Wednesday, March 31, 2010

six degrees of separation

i try to treat all my patients equally. sometimes i don't get it right i suppose, but i still think i do better than most.

i was as junior as one can get. but as i have touched on before, when i started studying surgery there was a general shortage of staff in the department. this meant i was running a surgical firm long before i was actually capable of doing so. this happened in my first week of running a firm.

a general practitioner phoned about an appendix he wanted to send to us. he spent a bit too much time explaining that they had no money and he had seen the girl as a favour. he threw in that he had managed to have blood tests done at a nearby state facility under the table. with a bit more experience i would have known there was trouble brewing. i did not have that experience.

the patient arrived a few hours later, as the sun was setting. she was a 16 year old girl that looked like she should have had medical aid and therefore not be with us but rather be at some fancy private hospital. i checked her out and went over the blood results that she had been so kind to bring along. to me it looked like she had a clear cut appendicitis and she needed a clear cut to solve her problem. i organised the admission and booked her on the theater list. all i needed to do was run it by the parents who were required to sign the consent and all would be set. there was of course the small matter of never having done an appendisectomy before, but that was a bridge i was going to jump off when i got to it.

i found the mother in the waiting room. i quickly ran through my findings with her and told her that i thought an operation was in order. once again with a bit more experience i think i would have been prepared for her blatant and open aggression. i wasn't.

"and how did you come to this opinion?" she demanded with an accusing look. i was shaken, but i recovered. i went through my clinical findings and threw the blood results they had brought in themselves. then just for good measure i claimed that we were even then sending her for a sonar just to make sure. i also made a mental note to tell a student to rush her off the sonar as soon as i got clear of the mother.

"ok, but i'm not just going to take your word for it. i'll first speak to my husband and i'll get back to you."

"fine, but i'm going to book her on the list so long. we can always cancel later if needed." with that i left (after telling the student to rush the patient off to sonar of course). after that i just got on with the work of the night. we admitted a few more cases, at least one of which i would be required to call my consultant out to operate because of my total lack of experience.

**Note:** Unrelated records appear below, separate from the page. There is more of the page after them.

(** One family per field: the text, each tool call and the thinking block. *)
Definition docFamilies (doc : SemDoc) (budget : Z) : list chunkFamily :=
  let id := TrimSpace (doc_ConversationID doc) in
  let text := conversationRelativePath id (doc_MessageIndex doc) 0 false in
  let thinking := conversationThinkingPath id (doc_MessageIndex doc) in
  MkFamily text (fieldChunks doc text (doc_Text doc) [] budget)
  :: imap (toolFamily doc budget) (doc_Tools doc)
  ++ [MkFamily thinking (fieldChunks doc thinking (ToValidUTF8 (doc_Thinking doc)) [] budget)].

Lemma appendStorableField_app chunks content budget build :
  appendStorableField chunks content budget build = chunks ++ appendStorableField [] content budget build.
Proof. unfold appendStorableField. destruct (negb _); [by rewrite app_nil_r|done]. Qed.

Lemma appendStorableField_ext chunks content budget build build' :
  (forall piece i m, build piece i m = build' piece i m) ->
  appendStorableField chunks content budget build = appendStorableField chunks content budget build'.
Proof. intros H. unfold appendStorableField. destruct (negb _); [done|]. f_equal. apply imap_ext. intros. apply H. Qed.

Lemma appendContinuedField_app chunks content budget prefix build :
  appendContinuedField chunks content budget prefix build = chunks ++ appendContinuedField [] content budget prefix build.
Proof. unfold appendContinuedField. by rewrite appendStorableField_app. Qed.

Lemma appendContinuedField_plain chunks content budget build :
  appendContinuedField chunks content budget [] build = appendStorableField chunks content budget build.
Proof.
  unfold appendContinuedField. cbn [isEmpty negb andb]. apply appendStorableField_ext. intros piece i m.
  by rewrite andb_false_r.
Qed.

Lemma toolDocument_ids doc tool :
  doc_ConversationID (toolDocument doc tool) = doc_ConversationID doc /\
  doc_ParentConversationID (toolDocument doc tool) = doc_ParentConversationID doc.
Proof. unfold toolDocument. destruct (tool_TimestampUnix tool); [done|]. by destruct (tool_TimestampUnknown tool). Qed.

Lemma toolsLoop_families doc budget chunks k tools :
  toolsLoop Parse doc (TrimSpace (doc_ConversationID doc)) (TrimSpace (doc_ParentConversationID doc)) budget chunks k tools
  = chunks ++ concat (map fam_Chunks (imap (fun i => toolFamily doc budget (k + i)) tools)).
Proof.
  revert chunks k. induction tools as [|tool tools IH]; intros chunks k; cbn [toolsLoop imap map concat]; [by rewrite app_nil_r|].
  rewrite IH. unfold toolChunks. rewrite appendContinuedField_app, <- app_assoc. f_equal. f_equal.
  - rewrite Nat.add_0_r. unfold toolFamily, fieldChunks. cbn [fam_Chunks].
    destruct (toolDocument_ids doc tool) as [-> ->]. done.
  - f_equal. f_equal. apply imap_ext. intros i t _. cbn. by rewrite Nat.add_succ_r.
Qed.

(** The rows of a document, field by field. *)
Lemma documentChunks_fields doc budget chunks :
  documentChunks Parse doc budget = Ok chunks -> chunks = concat (map fam_Chunks (docFamilies doc budget)).
Proof.
  unfold documentChunks. destruct (isEmpty _); [done|]. intros [= <-]. rewrite appendStorableField_app, toolsLoop_families.
  unfold docFamilies. cbn [map concat fam_Chunks]. rewrite map_app, concat_app. cbn [map concat fam_Chunks].
  rewrite app_nil_r, <- app_assoc. unfold fieldChunks at 1 2. rewrite !appendContinuedField_plain.
  f_equal. apply appendStorableField_ext. intros. by rewrite conversationRelativePath_part.
Qed.

(** A property of every row of a field. *)
Lemma fieldChunks_forall doc key content prefix budget (P : storedChunk -> Prop) :
  (forall i m piece, P (newChunk doc (TrimSpace (doc_ConversationID doc)) (TrimSpace (doc_ParentConversationID doc))
                          (partPath key i m) piece)) ->
  Forall P (fieldChunks doc key content prefix budget).
Proof.
  intros H. unfold fieldChunks, appendContinuedField, appendStorableField. destruct (negb _) in |- *; [constructor|].
  cbn [app]. apply Forall_lookup. intros i chunk Hl. rewrite list_lookup_imap in Hl.
  destruct (_ !! i); [|done]. simplify_eq/=. apply H.
Qed.

Lemma docFamilies_keys doc budget :
  Forall (fun f => Forall (fun chunk => chunkFamilyKey (TrimSpace (doc_ConversationID doc)) (sc_RelativePath chunk) = fam_Key f)
                     (fam_Chunks f)) (docFamilies doc budget).
Proof.
  unfold docFamilies. constructor; [|apply Forall_app; split; [|constructor; [|constructor]]]; cbn [fam_Key fam_Chunks].
  - apply fieldChunks_forall. intros. apply chunkFamilyKey_text.
  - apply Forall_lookup. intros i f Hl. rewrite list_lookup_imap in Hl. destruct (_ !! i); [|done]. simplify_eq/=.
    apply fieldChunks_forall. intros. apply chunkFamilyKey_tool.
  - apply fieldChunks_forall. intros. apply chunkFamilyKey_thinking.
Qed.

Lemma Itoa_inj_nat i j : Z.of_nat i <= maxInt64 -> Z.of_nat j <= maxInt64 -> Itoa (Z.of_nat i) = Itoa (Z.of_nat j) -> i = j.
Proof. intros Hi Hj H. apply (f_equal Atoi) in H. rewrite !Atoi_Itoa in H by lia. by simplify_eq. Qed.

about ten o'clock that night i quickly shot through theater to put yet another patient on the emergency list. the anaesthetist on call stopped me. she also stopped me in my tracks.

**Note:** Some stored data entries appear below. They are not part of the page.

(* ===== verification/VsUpsert.v ===== *)
(** * VsUpsert: fingerprint records and the ingest of documents (vectorsearch/checkpoint.go,
      ingest.go [SyncConversationManifest], [groupDocuments], [UpsertConversationDocuments];
      ingest_status.go)

    A record holds the fingerprint of a conversation whose rows are written.  It is one file,
    written to a temporary file that is renamed, and then kept in memory.  The conversations
    to deliver are those of the manifest without a record or with another fingerprint.

    Parameters: the JSON of a record and the collection's name.  The effects of the file
    system are explicit: which step of a write fails is an argument. *)

From S2P Require Import Prelude GoUtf8 GoStrconv GoText GoSha256 CsRecord CsStore TkCap VsRows VsEmbed VsState.

Open Scope Z_scope.

(** ** Records *)

Definition checkpointFileSuffix : bytes := lit ".json".
Definition checkpointTempPrefix : bytes := lit ".tmp-".

Record checkpointRecord := MkCheckpoint { cp_ConversationID : bytes; cp_Fingerprint : bytes }.

(** [json.Marshal] and [json.Unmarshal] of a record: what is written is read back. *)
Class CheckpointCodec := {
  marshalCheckpoint : checkpointRecord -> bytes;
  unmarshalCheckpoint : bytes -> option checkpointRecord;
  unmarshal_marshal r : ValidString (cp_ConversationID r) = true -> ValidString (cp_Fingerprint r) = true ->
    unmarshalCheckpoint (marshalCheckpoint r) = Some r;
}.

(** An entry of a directory; [None] is a content that cannot be read. *)
Record entry := MkEntry { en_Name : bytes; en_IsDir : bool; en_Content : option bytes }.

(** The directories of the collections below the root; an absent one cannot be listed. *)
Abbreviation disk := (gmap bytes (list entry)).

Record checkpointStore := MkCheckpoints {
  ck_root : bytes;
  ck_loaded : gmap bytes (gmap bytes bytes);
}.

Definition newCheckpointStore (root : bytes) : checkpointStore := MkCheckpoints root ∅.

Definition checkpointFileName (conversationID : bytes) : bytes :=
  take 32 (EncodeToString (Sum256 conversationID)) ++ checkpointFileSuffix.

Section checkpoints.
Context `{CheckpointCodec}.

Definition loadEntry (fingerprints : gmap bytes bytes) (e : entry) : gmap bytes bytes :=
  if en_IsDir e || negb (HasSuffix (en_Name e) checkpointFileSuffix) || HasPrefix (en_Name e) checkpointTempPrefix
  then fingerprints else
  match en_Content e with
  | None => fingerprints
  | Some content =>
      match unmarshalCheckpoint content with
      | None => fingerprints
      | Some record =>
          if isEmpty (cp_ConversationID record) then fingerprints
          else <[cp_ConversationID record := cp_Fingerprint record]> fingerprints
      end
  end.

"bongi, why is your prof stalking the corridors at this hour?" i may not have had all that much experience but i did know the prof actually being in the hospital so late at night was one of the signs of the apocalypse. i was worried. i felt even worse when i was informed the prof had pushed that 16 year old appendix patient up the list, as high as he ethically could. i was then informed he was preparing to spend the night in the anaesthetic consultants' room. things were looking dismal. i knew i either needed to find him and find out what the hell was going on or i needed to avoid him altogether. avoiding him was not really an option because i would be required to present my call to him the next morning. if he knew that i didn't have complete control of the call, even if it was because he usurped me, it would spell disaster for me. however in the back of my mind was the nagging fact that i had never done an appendisectomy before. maybe he could do this one and i could assist. the next one which was already on the list would be left to me. hopefully watching the prof do an appendisectomy would be all the training i needed.

the anaesthetist also told me why the prof felt it important to do a procedure that was usually far below his great and mighty status. it seemed the patient was a vip. as it turned out, the patient's mother's neighbour's daughter's boyfriend was the prof's son. clearly the prof held his son in such esteem that his son's girlfriend's mother's neighbour's daughter needed his immediate attention. who says six degrees of separation doesn't come in use every now and again?

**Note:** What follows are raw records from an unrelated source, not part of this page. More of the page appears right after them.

Section mask.
Context (toLowerRune : Z -> Z).

Abbreviation doc := (parseDoc maxNestingDepth).

(** A scanned value holds no sensitive scalar. *)
Lemma containsIn_scalars v vs x y : containsIn toLowerRune v vs = false -> x ∈ scalars v -> y ∈ vs -> y <> [] -> Contains x y = false.
Proof.
  intros H Hx Hy Hne. revert x Hx H. induction v as [raw|raw|raw|raw items IH|raw fields IH] using json_nested_ind; intros x Hx H.
  - by apply not_elem_of_nil in Hx.
  - apply list_elem_of_singleton in Hx as ->. by eapply containsSensitiveValue_false.
  - apply list_elem_of_singleton in Hx as ->. cbn [containsIn] in H. unfold fieldName. destruct (decodeString raw); [|done].
    apply orb_false_iff in H as [_ H]. by eapply containsSensitiveValue_false.
  - cbn [scalars containsIn] in *. apply list_elem_of_concat in Hx as (l & Hx & Hl). apply list_elem_of_fmap in Hl as (item & -> & Hi).
    rewrite Forall_forall in IH. apply (IH item Hi x Hx). destruct (containsIn toLowerRune item vs) eqn:E; [|done].
    assert (existsb (fun item => containsIn toLowerRune item vs) items = true); [|congruence]. apply existsb_exists. exists item. split; [by apply list_elem_of_In|done].
  - cbn [scalars containsIn] in *. apply list_elem_of_concat in Hx as (l & Hx & Hl). apply list_elem_of_fmap in Hl as ([k item] & -> & Hi).
    rewrite Forall_forall in IH. apply (IH (k, item) Hi x Hx). cbn [snd]. destruct (containsIn toLowerRune item vs) eqn:E; [|done].
    match type of H with existsb ?f _ = _ => assert (existsb f fields = true); [|congruence] end.
    apply existsb_exists. exists (k, item). split; [by apply list_elem_of_In|]. rewrite E. by rewrite orb_true_r.
Qed.

Lemma scanned_scalars raw vs depth v x y : containsSensitiveJSONScalar toLowerRune raw vs = false -> parseDoc depth raw = Some v ->
  x ∈ scalars v -> y ∈ vs -> y <> [] -> Contains x y = false.
Proof.
  unfold containsSensitiveJSONScalar, parseDoc. destruct (parseValue (S (length raw)) raw) as [[w rest]|] eqn:E; [|done].
  intros [H _]%orb_false_iff. destruct (parseValue (S depth) raw) as [[w' rest']|] eqn:E'; [|done]. cbn -[parseValue].
  destruct (skipSpace rest'); [|done]. intros [= ->]. pose proof (parseValue_agree _ _ _ _ _ E E') as [= -> _]. by apply containsIn_scalars.
Qed.

(** A scalar that was left as it is. *)
Lemma redactJSONScalar_same v vs raw x y : doc (rawOf v) = Some v -> redactJSONScalar (rawOf v) vs = (raw, false) ->
  match v with JString _ | JNumber _ => True | _ => False end -> Forall (fun v => v <> []) vs ->
  x ∈ scalars v -> y ∈ vs -> Contains x y = true -> Contains x redactedValue = true.
Proof.
  intros Hd E Hv Hf Hx Hy Hc. assert (y <> []) as Hne by (rewrite Forall_forall in Hf; by apply Hf).
  unfold redactJSONScalar in E. destruct (parseDoc_trim _ _ _ Hd) as [Et Hs]. rewrite Et in E. pose proof Hs as (c & t & Ec & _).
  rewrite (bool_decide_eq_false_2 (rawOf v = [])) in E by (by rewrite Ec). destruct v as [|raw0|raw0| |]; try done; apply list_elem_of_singleton in Hx as ->.
  - destruct (startsWith_scalar _ Hs I) as (H1 & H2 & H3). rewrite H1, H2, H3 in E. cbn [orb] in E.
    destruct (containsSensitiveValue _ vs) eqn:Ev; [done|]. cbn [rawOf] in Ev. by rewrite (containsSensitiveValue_false _ _ _ Ev Hy Hne) in Hc.
  - rewrite (startsWith_shape _ _ Hs), bool_decide_eq_true_2 in E by done. unfold UnmarshalString in E. rewrite Hd in E. unfold fieldName in *.
    destruct (decodeString raw0) as [value|] eqn:Ed; [|cbn in Hc; by destruct y]. cbn [default] in *. case_bool_decide as Em; [|done].
    destruct (maskAll_same _ _ Em Hf) as [Hn|?]; [|done]. by rewrite Hn in Hc.
Qed.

then, while i was searching the hospital for the prof, he once again snuck into theater where he was informed my consultant would be required to be called out to do one of the other operations on the list. he informed the anaesthetist to inform me that my consultant and not myself should do the appendisectomy. he then left.

telling my consultant that he was required to do the appendix just because of the long and convoluted connection between the prof and the patient was a bit awkward. at least the consultant had a sense of humour and simply accepted his fate.

finally when the patient got to theater we got ready to go. the consultant handed me the knife.

"i think the prof said you were to do the operation." i ventured helpfully.

"the prof isn't here now. i won't tell if you don't tell. cut."

and with that i started my first appendisectomy on a very special patient (or at least her mother's neighbour's daughter's boyfriend's father was important in his own eyes)

as can be expected with a first, i struggled through the operation. the fact that the appendix was very inflamed and adhered to a whole bunch of things in the abdomen didn't make it easier. however, even when i asked the consultant to take over, he refused. he told me that a surgeon can't just back off halfway through an operation and i must finish what i had started. i considered saying i had not wanted to start it, seeing that the prof had pretty much forbidden me from doing the operation and i had only raised the knife at the insistence of the consultant, but i knew what he would say. i soldiered on quietly and finally had the last stitch in.

the next day, on post operative rounds, the consultant asked the patient how she was feeling.

"much better, thank you." said the vip.

"good, "replied my consultant, "we were worried we had done the wrong operation on you."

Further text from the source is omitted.